Community-Aware Assessment of Social Textual Engagement and Resonance: A Human-Centric Perspective on User-Generated Content Evaluation¶

Conference: ACL2026
arXiv: 2606.01897
Code: To be confirmed
Area: Multimodal Evaluation / RL Alignment
Keywords: UGC Quality Assessment, Social-CoT, Community Resonance, GRPO, Multimodal Reasoning

TL;DR¶

This paper introduces the CASTER task and CASTER-Bench, proposing MEDEA to simulate community responses via Social-CoT, SFT, and process-supervised Reinforcement Learning (RL) with Social Alignment Reward. MEDEA improves High-Quality F1 to 0.650 and Macro-F1 to 0.749 on CASTER-Bench, significantly outperforming traditional VQA and general LMM baselines.

Background & Motivation¶

Background: Traditional video quality assessment primarily measures clarity, distortion, aesthetics, and technical quality. Recently, LMMs have been applied to UGC quality estimation, yet most treat textual information as static features or utilize generic CoT for logical analysis.
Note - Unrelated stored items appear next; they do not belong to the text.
(** * trlc-platform: compile-time platform classification, verified

    A shallow embedding of the classifiers of [include/trlc/platform]
    (compiler.hpp, cpp_standard.hpp, architecture.hpp, endianness.hpp,
    features.hpp, core.hpp) together with the properties the specification
    states about them.

    The classifiers are C++ [constexpr] functions whose only input is the set
    of predefined macros of the translation unit.  The embedding makes that
    input explicit: every classifier takes the macro table as an argument,
    and a preprocessor conditional becomes an [if] on that table. *)

From Stdlib Require Import ZArith Bool Lia Ascii.
From stdpp Require Import base option list strings gmap.

Local Open Scope string_scope.
Local Open Scope Z_scope.

(** ** The preprocessor environment *)

(** The macro table: the predefined (or command line) macros of the build,
    each with the integer its replacement list evaluates to. *)
Abbreviation Env := (gmap string Z).

(** [defined(X)] of a preprocessor conditional. *)
Definition defined (e : Env) (m : string) : bool :=
  match e !! m with
  | Some _ => true
  | None => false
  end.

(** The value of an identifier inside [#if]: an identifier that is not a
    macro is replaced by 0. *)
Definition pp_value (e : Env) (m : string) : Z :=
  match e !! m with
  | Some v => v
  | None => 0
  end.

(** [s[i]] of a null-terminated string: the terminator sits at the index
    of the length.  The code compares with short-circuit conjunctions
    against non-null characters, so no index past the terminator is ever
    read. *)
Definition char_at (s : string) (i : nat) : ascii :=
  match String.get i s with
  | Some c => c
  | None => Ascii.zero
  end.

(** ** Fixed-width integers *)

(** Conversion to a [w]-bit unsigned integer. *)
Definition to_unsigned (w : Z) (z : Z) : Z := z mod 2 ^ w.

(** Conversion to a [w]-bit two's complement integer. *)
Definition to_signed (w : Z) (z : Z) : Z :=
  (z + 2 ^ (w - 1)) mod 2 ^ w - 2 ^ (w - 1).

(** [int] is 32 bits wide on every toolchain the library detects. *)
Definition to_int (z : Z) : Z := to_signed 32 z.
Definition INT_MIN : Z := - 2 ^ 31.
Definition INT_MAX : Z := 2 ^ 31 - 1.

(** ** compiler.hpp *)

Module compiler.

Inductive CompilerType : Set :=
| unknown
| gcc
| clang
| msvc
| intel_classic
| intel_llvm
| mingw.

Record CompilerVersion : Set := mkCompilerVersion {
  major : Z;
  minor : Z;
  patch : Z
}.

(** The three-argument constructor: its parameters are [int]s, so the
    arguments are converted on the way in. *)
Definition CompilerVersion_ctor (maj min pat : Z) : CompilerVersion :=
  {| major := to_int maj; minor := to_int min; patch := to_int pat |}.

(** [operator>=] *)
Definition ge (a other : CompilerVersion) : bool :=
  if negb (major a =? major other) then major other <? major a
  else if negb (minor a =? minor other) then minor other <? minor a
  else patch other <=? patch a.

(** [operator<] *)
Definition lt (a other : CompilerVersion) : bool :=
  if negb (major a =? major other) then major a <? major other
  else if negb (minor a =? minor other) then minor a <? minor other
  else patch a <? patch other.

(** [operator==] *)
Definition eq (a other : CompilerVersion) : bool :=
  (major a =? major other) && (minor a =? minor other) && (patch a =? patch other).

(** [operator!=] *)
Definition ne (a other : CompilerVersion) : bool := negb (eq a other).

(** [operator>] *)
Definition gt (a other : CompilerVersion) : bool :=
  negb (lt a other) && negb (eq a other).

(** [operator<=] *)
Definition le (a other : CompilerVersion) : bool :=
  lt a other || eq a other.

Definition getCompilerType (e : Env) : CompilerType :=
  if defined e "__INTEL_COMPILER" || defined e "__ICL" || defined e "__ICC" then
    if defined e "__clang__" then intel_llvm else intel_classic
  else if defined e "__clang__" then clang
  else if defined e "__GNUC__" then
    if defined e "__MINGW32__" || defined e "__MINGW64__" then mingw else gcc
  else if defined e "_MSC_VER" then msvc
  else unknown.

(** Integer division and remainder are C's: truncation towards zero. *)
Definition getCompilerVersion (e : Env) : CompilerVersion :=
  if defined e "__INTEL_COMPILER" then
    let v := pp_value e "__INTEL_COMPILER" in
    CompilerVersion_ctor (v ÷ 100) (Z.rem v 100 ÷ 10) (Z.rem v 10)
  else if defined e "__clang__" then
    CompilerVersion_ctor (pp_value e "__clang_major__")
                         (pp_value e "__clang_minor__")
                         (pp_value e "__clang_patchlevel__")
  else if defined e "__GNUC__" then
    if defined e "__GNUC_PATCHLEVEL__" then
      CompilerVersion_ctor (pp_value e "__GNUC__")
                           (pp_value e "__GNUC_MINOR__")
                           (pp_value e "__GNUC_PATCHLEVEL__")
    else
      CompilerVersion_ctor (pp_value e "__GNUC__") (pp_value e "__GNUC_MINOR__") 0
  else if defined e "_MSC_VER" then
    let m := pp_value e "_MSC_VER" in
    if 1940 <=? m then CompilerVersion_ctor 19 4 (m - 1940)
    else if 1930 <=? m then CompilerVersion_ctor 19 3 (m - 1930)
    else if 1920 <=? m then CompilerVersion_ctor 19 2 (m - 1920)
    else if 1910 <=? m then CompilerVersion_ctor 19 1 (m - 1910)
    else if 1900 <=? m then CompilerVersion_ctor 19 0 (m - 1900)
    else CompilerVersion_ctor (m ÷ 100) (Z.rem m 100 ÷ 10) (Z.rem m 10)
  else
    CompilerVersion_ctor 0 0 0.

(** The enumerators' values in the underlying type [int]. *)
Definition CompilerType_to_int (t : CompilerType) : Z :=
  match t with
  | unknown => 0
  | gcc => 1
  | clang => 2
  | msvc => 3
  | intel_classic => 4
  | intel_llvm => 5
  | mingw => 6
  end.

Definition CompilerType_eqb (a b : CompilerType) : bool :=
  CompilerType_to_int a =? CompilerType_to_int b.

Definition getCompilerName (e : Env) : string :=
  match getCompilerType e with
  | gcc => "gcc"
  | clang => "clang"
  | msvc => "msvc"
  | intel_classic => "intel_classic"
  | intel_llvm => "intel_llvm"
  | mingw => "mingw"
  | unknown => "unknown"
  end.

(** The attribute name is not looked at. *)
Definition hasBuiltinAttribute (e : Env) (attribute_name : string) : bool :=
  let compiler := getCompilerType e in
  CompilerType_eqb compiler gcc || CompilerType_eqb compiler clang
  || CompilerType_eqb compiler mingw || CompilerType_eqb compiler intel_llvm.

Definition supportsInlineAssembly (e : Env) : bool :=
  let compiler := getCompilerType e in
  CompilerType_eqb compiler gcc || CompilerType_eqb compiler clang
  || CompilerType_eqb compiler mingw || CompilerType_eqb compiler intel_classic
  || CompilerType_eqb compiler intel_llvm.

Definition hasColorDiagnostics (e : Env) : bool :=
  let compiler := getCompilerType e in
  CompilerType_eqb compiler gcc || CompilerType_eqb compiler clang
  || CompilerType_eqb compiler mingw || CompilerType_eqb compiler intel_llvm.

Record CompilerInfo : Set := mkCompilerInfo {
  type : CompilerType;
  version : CompilerVersion;
  name : string;
  has_builtin_attribute : bool;
  has_inline_assembly : bool;
  has_color_diagnostics : bool
}.

Definition isAtLeast (info : CompilerInfo) (min_version : CompilerVersion) : bool :=
  ge (version info) min_version.

Definition isGccCompatible (info : CompilerInfo) : bool :=
  CompilerType_eqb (type info) gcc || CompilerType_eqb (type info) mingw
  || CompilerType_eqb (type info) intel_classic.

Definition isClangCompatible (info : CompilerInfo) : bool :=
  CompilerType_eqb (type info) clang || CompilerType_eqb (type info) intel_llvm.

Definition getCompilerInfo (e : Env) : CompilerInfo :=
  {| type := getCompilerType e;
     version := getCompilerVersion e;
     name := getCompilerName e;
     has_builtin_attribute := hasBuiltinAttribute e "";
     has_inline_assembly := supportsInlineAssembly e;
     has_color_diagnostics := hasColorDiagnostics e |}.

(** The convenience macros at the end of the header.  Each is defined to
    1 or 0 by its own preprocessor conditional. *)
Definition TRLC_COMPILER_GCC (e : Env) : Z :=
  if defined e "__INTEL_COMPILER" || defined e "__ICL" || defined e "__ICC" then 0
  else if defined e "__clang__" then 0
  else if defined e "__GNUC__" then
    if defined e "__MINGW32__" || defined e "__MINGW64__" then 0 else 1
  else 0.

Definition TRLC_COMPILER_CLANG (e : Env) : Z :=
  if defined e "__INTEL_COMPILER" || defined e "__ICL" || defined e "__ICC" then
    if defined e "__clang__" then 0 else 0
  else if defined e "__clang__" then 1
  else 0.

Definition TRLC_COMPILER_MSVC (e : Env) : Z :=
  if defined e "_MSC_VER" && negb (defined e "__clang__")
     && negb (defined e "__INTEL_COMPILER") then 1 else 0.

Definition TRLC_COMPILER_INTEL (e : Env) : Z :=
  if defined e "__INTEL_COMPILER" && negb (defined e "__clang__") then 1 else 0.

Definition TRLC_COMPILER_INTEL_LLVM (e : Env) : Z :=
  if (defined e "__INTEL_COMPILER" || defined e "__ICL" || defined e "__ICC")
     && defined e "__clang__" then 1 else 0.

Definition TRLC_COMPILER_MINGW (e : Env) : Z :=
  if defined e "__GNUC__" && (defined e "__MINGW32__" || defined e "__MINGW64__")
  then 1 else 0.

(** The version macros expand to integer expressions; they are taken here
    by their value. *)
Definition TRLC_COMPILER_VERSION_MAJOR (e : Env) : Z :=
  if defined e "__INTEL_COMPILER" then pp_value e "__INTEL_COMPILER" ÷ 100
  else if defined e "__clang__" then pp_value e "__clang_major__"
  else if defined e "__GNUC__" then pp_value e "__GNUC__"
  else if defined e "_MSC_VER" then
    let m := pp_value e "_MSC_VER" in
    if 1940 <=? m then 19
    else if 1930 <=? m then 19
    else if 1920 <=? m then 19
    else if 1910 <=? m then 19
    else if 1900 <=? m then 19
    else m ÷ 100
  else 0.

Definition TRLC_COMPILER_VERSION_MINOR (e : Env) : Z :=
  if defined e "__INTEL_COMPILER" then Z.rem (pp_value e "__INTEL_COMPILER") 100 ÷ 10
  else if defined e "__clang__" then pp_value e "__clang_minor__"
  else if defined e "__GNUC__" then pp_value e "__GNUC_MINOR__"
  else if defined e "_MSC_VER" then
    let m := pp_value e "_MSC_VER" in
    if 1940 <=? m then 4
    else if 1930 <=? m then 3
    else if 1920 <=? m then 2
    else if 1910 <=? m then 1
    else if 1900 <=? m then 0
    else Z.rem m 100 ÷ 10
  else 0.

Definition TRLC_COMPILER_VERSION_PATCH (e : Env) : Z :=
  if defined e "__INTEL_COMPILER" then Z.rem (pp_value e "__INTEL_COMPILER") 10
  else if defined e "__clang__" then pp_value e "__clang_patchlevel__"
  else if defined e "__GNUC__" then
    if defined e "__GNUC_PATCHLEVEL__" then pp_value e "__GNUC_PATCHLEVEL__" else 0
  else if defined e "_MSC_VER" then
    let m := pp_value e "_MSC_VER" in
    if 1940 <=? m then m - 1940
    else if 1930 <=? m then m - 1930
    else if 1920 <=? m then m - 1920
    else if 1910 <=? m then m - 1910
    else if 1900 <=? m then m - 1900
    else Z.rem m 10
  else 0.

Definition TRLC_COMPILER_VERSION_ATLEAST (e : Env) (major minor patch : Z) : bool :=
  (major <? TRLC_COMPILER_VERSION_MAJOR e)
  || ((TRLC_COMPILER_VERSION_MAJOR e =? major) && (minor <? TRLC_COMPILER_VERSION_MINOR e))
  || ((TRLC_COMPILER_VERSION_MAJOR e =? major) && (TRLC_COMPILER_VERSION_MINOR e =? minor)
      && (patch <=? TRLC_COMPILER_VERSION_PATCH e)).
Limitations of Prior Work: "Good content" on real-world UGC platforms is not determined solely by image quality. A video might have mediocre technical specs but gain strong positive feedback through storytelling, emotion, knowledge value, or community culture. Conversely, high-view counts might be driven by clickbait, vulgarity, or engagement bait. Relying only on visual signals or general multimodal reasoning makes it difficult to distinguish "looks good" from "truly resonates positively with the community."

Key Challenge: Platforms must judge intrinsic content quality during early recommendation and moderation stages, where new uploads lack sufficient comments. Models must infer potential community reactions from covers, keyframes, titles, tags, ASR, and metadata. This requires social reasoning similar to "Theory of Mind" rather than simple signal quality regression.

Goal: The authors propose CASTER, redefining UGC quality assessment as "whether content achieves positive community resonance." To this end, they construct CASTER-Bench and propose MEDEA: first simulating diverse viewer persona Social-CoT, then aggregating these into final high/low quality judgments.

Key Insight: Instead of direct binary classification, the model is required to first generate multiple "community comment-style" empathetic reasoning paths. During training, these paths are constrained by real high-interaction comments and expert labels, allowing the model to learn judgment standards closer to real community perception.

Core Idea: Use Social-CoT to explicitly simulate a "community mind," then align the generated social reasoning paths with real user comments via Social Alignment Reward, shifting UGC quality assessment from image quality judgment to community resonance modeling.

Method¶

Overall Architecture¶

The paper presents two core contributions. The first is CASTER-Bench: 1,485 long-video UGC items covering 30 major categories. Each item includes multimodal inputs like video frames, covers, titles, tags, categories, and ASR transcripts, annotated by 10 professional content operations experts across four dimensions: Production Quality, Perceived Value, Information Utility, and Narrative Excellence. The second is MEDEA: a multimodal evaluation framework that mines Social-CoT training data from community comments, learns social reasoning formats via SFT, and optimizes the reasoning process using GRPO with a social alignment reward. The pipeline follows three key designs: expert ground truth from CASTER-Bench, supervised social reasoning paths constructed from comments, and process-supervised RL to align the model with real community judgments.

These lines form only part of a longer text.